### INFORMATION SHOWN
(** A node with at most one subtree [x] gives its place to [x]. *)
Lemma tree_in_transplant p C s c x z k v q g :
  tree_in p (plug C (join s c x z k v Leaf)) q g ->
  exists p', transplant p z (idx x) = Some p' /\ slots p' = slots p /\
    tree_in p' (plug C x) (if idx x =? 0 then cpar C else q) ((z, dir_node s c (cpar C) (idx x) 0 k v) :: g).
Proof.
  intros (m & nil & Hh & L & Hq). pose proof (lay_nodup _ _ _ _ L) as ND.
  rewrite nodup_plug, indices_join in ND.
  assert (exists rg : Z -> nat, forall i s' j,
    [[0]; g.*1; cidx C; [z]; indices x] !! i = Some s' -> j ∈ s' -> rg j = i) as [rg R].
  { apply regions. cbn [concat app indices] in *. exact ND. }
  pose proof (R 0%nat _ 0 eq_refl (list_elem_of_here _ _)) as R0.
  pose proof (R 3%nat _ z eq_refl (list_elem_of_here _ _)) as Rz.
  pose proof (lay_tree _ _ _ _ L) as HT. rewrite is_tree_plug, is_tree_join, !idx_join in HT.
  destruct HT as (Hc & Hz0 & Hz & Hx & _).
  destruct (root_node m z x nil (lay_nil _ _ _ _ L) Hx) as [nx Hnx].
  assert (rg (idx x) = 0%nat \/ rg (idx x) = 4%nat) as Rx.
  { destruct (decide (idx x = 0)) as [->|Hne%idx_in]; [by left|]. right. by region R Hne. }
  assert (NoDup (cidx C) /\ NoDup (indices x)) as [NDC NDx].
  { apply NoDup_cons in ND as [_ ND]. apply NoDup_app in ND as (_ & _ & (? & _ & ND)%NoDup_app).
    apply NoDup_cons in ND as [_ ND]. by rewrite app_nil_r in ND. }
  rewrite transplant_relink, (heap_node _ _ _ _ _ Hh Hz). cbn [mbind option_bind]. rewrite parent_dir.
  destruct (relink_spec SL p m _ C z (idx x) Hh Hc Hz0) as (p1 & m1 & -> & H1 & Hc1 & S1 & Fr1 & D1);
    [apart R|done|]. cbn [mbind option_bind].
  assert (idx x ∉ cidx C) as Cx by (intros E; region R E; destruct Rx; congruence).
  destruct (heap_node_mut p1 m1 _ (idx x) nx (set_parent (cpar C)) H1) as (p2 & -> & H2 & S2); [by rewrite Fr1|].
  exists p2. split; [done|]. split; [congruence|].
  exists (<[idx x := set_parent (cpar C) nx]> m1), (if idx x =? 0 then set_parent (cpar C) nil else nil).
  split; [|split].
  - replace (idx (plug C x)) with (match C with [] => idx x | _ :: _ => idx (plug C (join s c x z k v Leaf)) end); [done|].
    destruct C; [done|]. by apply idx_plug.
  - assert (forall j, j ∉ cidx C -> j <> idx x -> <[idx x := set_parent (cpar C) nx]> m1 !! j = m !! j) as Fr.
    { intros j ? ?. by rewrite lookup_insert_ne, Fr1 by done. }
    assert (idx x <> z) as Hxz by (intros E; destruct Rx; congruence).
    pose proof (lay_dom _ _ _ _ L) as Hdom. destruct L as [_ _ Ln Lb Ll Lr Lg _]. constructor.
    + rewrite is_tree_plug. split; [by apply is_ctx_insert_ne|].
      apply (is_tree_moved m _ z _ x nx); [done..|intros _; apply lookup_insert_eq|].
      intros j Hj Hne. apply Fr; [apart R|done].
    + rewrite nodup_plug. cbn [fmap list_fmap fst].
      assert (0 :: (z :: g.*1) ++ cidx C ++ indices x ≡ₚ 0 :: g.*1 ++ cidx C ++ z :: indices x ++ indices Leaf)
        as -> by (cbn [indices]; solve_Permutation). done.
    + destruct (Z.eqb_spec (idx x) 0) as [E|E].
      * rewrite E in *. rewrite lookup_insert_eq. rewrite Ln in Hnx. congruence.
      * rewrite Fr; [done|apart R|done].
    + by destruct (idx x =? 0).
    + by destruct (idx x =? 0).
    + by destruct (idx x =? 0).
    + intros i n [[= -> ->]|Hi]%elem_of_cons.
      * by rewrite Fr by (apart R || done).
      * assert (i ∈ g.*1) as Hin by (apply list_elem_of_fmap; by exists (i, n)).
        rewrite Fr; [by apply Lg|apart R|]. intros ->. region R Hin. destruct Rx; congruence.
    + intros j Hj. assert (is_Some (m !! j)) as Hm.
      { rewrite lookup_insert in Hj. case_decide; [subst; by rewrite Hnx|auto]. }
      apply Hdom in Hm. rewrite indices_plug, indices_join in Hm. rewrite indices_plug. cbn [indices fmap list_fmap fst] in *.
      rewrite !elem_of_cons, !elem_of_app, !elem_of_cons, ?elem_of_app, ?elem_of_nil in *. tauto.
  - by destruct (idx x =? 0).
Qed.
(** The far nephew is red: one rotation repairs the tree. *)
Lemma delete_far_red p C s c x i ki vi near j kj vj far q g :
  tree_in p (plug C (join s c x i ki vi (join s Black near j kj vj far))) q g ->
  exists p' q', recolor_sibling s p i j = Some (p', root p') /\ slots p' = slots p /\
    tree_in p' (plug C (join s c (join s Black x i ki vi near) j kj vj (blacken far))) q' g.
Proof.
  intros H. unfold recolor_sibling. destruct (tree_in_node _ _ _ _ _ _ _ _ _ _ _ H) as [-> _].
  cbn [mbind option_bind]. rewrite color_dir.
  assert (tree_in p (plug (F (opp s) c i ki vi x :: C) (join s Black near j kj vj far)) q g) as Hs
    by (cbn [plug]; by rewrite join_opp).
  destruct (tree_in_recolor p _ s Black c near j kj vj far q g Hs) as (p1 & -> & S1 & H1).
  cbn [mbind option_bind plug] in *. rewrite join_opp in H1.
  destruct (tree_in_recolor p1 C s c Black _ i ki vi _ q g H1) as (p2 & -> & S2 & H2). cbn [mbind option_bind].
  assert (tree_in p2 (plug (F (opp s) Black i ki vi x :: C) (join s c near j kj vj far)) q g) as H2'
    by (cbn [plug]; by rewrite join_opp).
  destruct (tree_in_node _ _ _ _ _ _ _ _ _ _ _ H2') as [-> _]. cbn [mbind option_bind]. rewrite child_opp.
  assert (tree_in p2 (plug (F (opp s) c j kj vj near :: F (opp s) Black i ki vi x :: C) far) q g) as H2''
    by (cbn [plug] in *; by rewrite (join_opp s c far)).
  destruct (tree_in_blacken p2 _ far q g H2'') as (p3 & -> & S3 & H3). cbn [mbind option_bind plug] in *.
  rewrite (join_opp s c (blacken far)), join_opp in H3.
  destruct (rotate_spec s C Black x i ki vi c near j kj vj (blacken far) p3 q g H3) as (p4 & -> & S4 & H4).
  cbn [mbind option_bind]. eexists p4, _. split; [done|]. split; [congruence|exact H4].
Qed.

### WHAT THIS TASK INVOLVES
Copy each line of the listing above that contains the word "then".

### OUTPUT FOR THIS EXERCISE
    tree_in p' (plug C x) (if idx x =? 0 then cpar C else q) ((z, dir_node s c (cpar C) (idx x) 0 k v) :: g).
  exists (<[idx x := set_parent (cpar C) nx]> m1), (if idx x =? 0 then set_parent (cpar C) nil else nil).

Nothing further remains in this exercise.